The Interaction with Frontend (V3) and API (V4) Concerns

V1 and V2 define requirements that apply regardless of delivery mechanism, but some concerns are amplified at the frontend or API layer.

V3 reinforces V1's XSS requirements by requiring that text displayed in the browser use safe DOM APIs (createTextNode, textContent) rather than innerHTML. CSP provides an additional layer but does not replace output encoding — an XSS payload embedded via innerHTML executes before CSP script restrictions take effect.
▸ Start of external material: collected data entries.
Lemma handleModules_spec r upd b modules ls w ls' w' :
  handleModules r upd b modules ls w = Done (ls', w') -> NoDup modules.*1 ->
  ls_NumReady ls' <= ls_NumReady ls + length modules /\
  (forall k, k ∉ modules.*1 -> ls_ModulesState ls' !! k = ls_ModulesState ls !! k) /\
  (ls_NumReady ls' = ls_NumReady ls + length modules ->
     ls_Error ls' = ls_Error ls /\ Forall (fun im => upd = false /\ runs r b im.1 /\
       ls_ModulesState ls' !! im.1 = Some (mkObservedState true "")) modules).
Proof.
  revert ls w. induction modules as [|[i m] modules IH]; intros ls w E Hnd; cbn [handleModules] in E.
  { m_step E. split; [simpl; lia|]. split; [done|]. intros _. split; [done|constructor]. }
  rewrite fmap_cons in Hnd |- *. apply list.NoDup_cons in Hnd as [Hi Hnd]. simpl in Hi |- *.
  m_step E. destruct (handleModule_step _ _ _ _ _ _ _ _ _ E0) as [[Hother Hstep] _].
  destruct (IH _ _ E Hnd) as (Hle & Hkeep & Hall). split; [destruct Hstep as [(Hs & _)|Hs]; lia|]. split.
  { intros k Hk. rewrite Hkeep by set_solver. apply Hother. set_solver. }
  intros Hn. destruct Hstep as [(Hs & Hupd & Hrun & He & Hst)|Hs]; [|lia].
  destruct Hall as [Herr Hall]; [lia|]. split; [congruence|]. constructor; [|done].
  split; [done|]. split; [done|]. simpl. by rewrite Hkeep by done.
Qed.

(** C12: a blueprint is reported ready only when each of its modules has a deployed
    release all of whose resources were found ready, the charts did not have to be
    applied again in this round, no error is reported and the state of each module
    is ready. *)
Theorem blueprint_ready_sound r b w res b' w' :
  reconcile r b w = Done ((res, b'), w') ->
  os_Ready (bpstatus_ObservedState (bp_Status b')) = true ->
  os_Error (bpstatus_ObservedState (bp_Status b')) = "" /\
  map_Forall (fun instance _ =>
    bpstatus_ObservedGeneration (bp_Status b) = meta_Generation (bp_Meta b) /\ runs r b instance /\
    mget (bpstatus_ModulesState (bp_Status b')) instance = Some (mkObservedState true ""))
    (bpspec_Modules (bp_Spec b)).
Proof.
  unfold reconcile. intros E. m_step E. rename a into ls. m_step E. m_step E. simpl. intros Hready.
  apply Nat.eqb_eq in Hready.
  destruct (handleModules_spec _ _ _ _ _ _ _ _ E0 (range_NoDup _)) as (_ & _ & Hall).
  destruct Hall as [Herr Hall].
  { simpl. rewrite Hready. by rewrite range_perm, length_map_to_list. }
  split; [done|]. apply range_Forall. eapply Forall_impl; [|exact Hall].
  intros [i m] (Hupd & Hrun & Hst). split; [|by split]. by apply negb_false_iff, Z.eqb_eq in Hupd.
Qed.

Lemma handleModules_releases r upd b modules ls w ls' w' :
  handleModules r upd b modules ls w = Done (ls', w') ->
  let g := meta_Generation (bp_Meta b) in
  (forall k, ls_Releases ls !! k = Some g -> ls_Releases ls' !! k = Some g) /\
  Forall (fun im => exists rel, moduleRelease b im.1 = Done rel /\ ls_Releases ls' !! rel = Some g) modules /\
  (forall k v, ls_Releases ls' !! k = Some v -> v = g \/ ls_Releases ls !! k = Some v).
Proof.
  intros E g. revert ls w E. induction modules as [|[i m] modules IH]; intros ls w E; cbn [handleModules] in E.
  { m_step E. split; [done|]. split; [constructor|]. by right. }
  m_step E. destruct (handleModule_step _ _ _ _ _ _ _ _ _ E0) as (_ & rel & Hrel & Hins).
  destruct (IH _ _ E) as (Hkeep & Hall & Honly). rewrite Hins in Hkeep, Honly. split; [|split].
  - intros k Hk. apply Hkeep. destruct (decide (k = rel)) as [->|]; [apply lookup_insert_eq|by rewrite lookup_insert_ne].
  - constructor; [|done]. exists rel. split; [done|]. apply Hkeep, lookup_insert_eq.
  - intros k v Hk. destruct (Honly k v Hk) as [->|Hk']; [by left|]. destruct (decide (k = rel)) as [->|].
    + rewrite lookup_insert_eq in Hk'. injection Hk' as <-. by left.
    + rewrite lookup_insert_ne in Hk' by done. by right.
Qed.

Lemma cleanReleases_spec r ns g l known w known' w' :
  cleanReleases r ns g l known w = Done (known', w') ->
  (forall k v, known' !! k = Some v -> known !! k = Some v) /\
  (forall k, (forall v, (k, v) ∈ l -> v = g) -> known' !! k = known !! k) /\
  (forall k v, (k, v) ∈ l -> v <> g -> known' !! k = None \/
     exists wa e wb, Uninstall (blr_Helmer r) ns k wa = Done (Some e, wb)).
Proof.
  revert known w. induction l as [|[rel v] l IH]; intros known w E; cbn [cleanReleases] in E.
  { m_step E. split; [done|]. split; [done|]. intros k v Hin. by apply not_elem_of_nil in Hin. }
  destruct (Z.eqb_spec v g) as [->|Hv]; simpl in E.
  - destruct (IH _ _ E) as (H1' & H2' & H3'). split; [done|]. split; [set_solver|].
    intros k v [[= -> ->]|Hin]%elem_of_cons Hne; [done|by eapply H3'].
  - m_step E. destruct a as [e|]; destruct (IH _ _ E) as (H1' & H2' & H3').
    + split; [done|]. split; [set_solver|]. intros k v' [[= -> ->]|Hin]%elem_of_cons Hne; [|by eapply H3'].
      right. by eexists _, _, _.
    + split. { intros k v' Hk. apply H1' in Hk. by apply lookup_delete_Some in Hk as [_ ?]. } split.
      * intros k Hk. rewrite H2' by set_solver. rewrite lookup_delete_ne; [done|]. intros ->. apply Hv, Hk. by left.
      * intros k v' [[= -> ->]|Hin]%elem_of_cons Hne; [|by eapply H3']. left.
        destruct (known' !! rel) eqn:Ek; [|done]. apply H1' in Ek. by rewrite lookup_delete_eq in Ek.
Qed.

(** C32: the releases a blueprint records are those of its modules: after a
    reconciliation every module has its release recorded with the current
    generation, and a release that is recorded with another generation is one whose
    removal failed. *)
Theorem blueprint_releases_exact r b w res b' w' :
  reconcile r b w = Done ((res, b'), w') ->
  let g := meta_Generation (bp_Meta b) in
  map_Forall (fun instance _ => exists rel, moduleRelease b instance = Done rel /\
    mget (bpstatus_Releases (bp_Status b')) rel = Some g) (bpspec_Modules (bp_Spec b)) /\
  forall rel v, mget (bpstatus_Releases (bp_Status b')) rel = Some v -> v = g \/
    exists wa e wb, Uninstall (blr_Helmer r) (namespaceOf b) rel wa = Done (Some e, wb).
Proof.
  intros E g. unfold reconcile in E. m_step E. rename a into ls. m_step E. rename a into releases. m_step E.
  unfold mget. simpl. destruct (handleModules_releases _ _ _ _ _ _ _ _ E0) as (_ & Hall & _).
  destruct (cleanReleases_spec _ _ _ _ _ _ _ _ E1) as (Hsub & Hkeep & Hgone). split.
  - apply range_Forall. eapply Forall_impl; [|exact Hall]. intros [i m] (rel & Hrel & Hg). exists rel. split; [done|].
    rewrite Hkeep; [done|]. intros v Hv%range_elem. congruence.
  - intros rel v Hv. destruct (decide (v = g)) as [->|Hne]; [by left|right].
    destruct (Hgone rel v) as [Hn|Hu]; [by apply range_elem, Hsub|done|congruence|done].
Qed.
V4 notes that input validation requirements apply equally to API endpoints and identifies schema validation (JSON Schema, XML Schema) as the most effective mechanism for full validation coverage of HTTP APIs — every incoming request checked against a formal definition before business logic sees it. DTD validation is explicitly prohibited due to XXE risk: a crafted DOCTYPE can cause the XML parser to fetch external URLs or read local files. ASVS 1.5.1 requires XML parsers to be configured with external entity resolution disabled.

Putting It Together

The reason ASVS separates V1 and V2 is that they answer different questions at different points in the request lifecycle:

Input arrives. Validate against business expectations (V2): format, type, range, logical consistency.
Input is processed. Apply business logic constraints (V2): is this operation permitted given documented rules?
Data reaches an interpreter. Apply context-appropriate encoding or parameterization (V1): SQL parameters, HTML encoding, shell argument lists.
Output is rendered. Where encoding is insufficient — rich HTML, SVG, user-controlled templates — sanitize via an appropriate library (V1.3).

Validation at step 1 reduces attack surface and enforces business correctness but does not make step 3 unnecessary: a legitimate email address can still contain characters that need HTML encoding when displayed in a browser. Encoding at step 3 prevents injection but does not enforce that business logic was respected — an encoded price manipulation is still a price manipulation.

Both mechanisms are necessary. Neither substitutes for the other.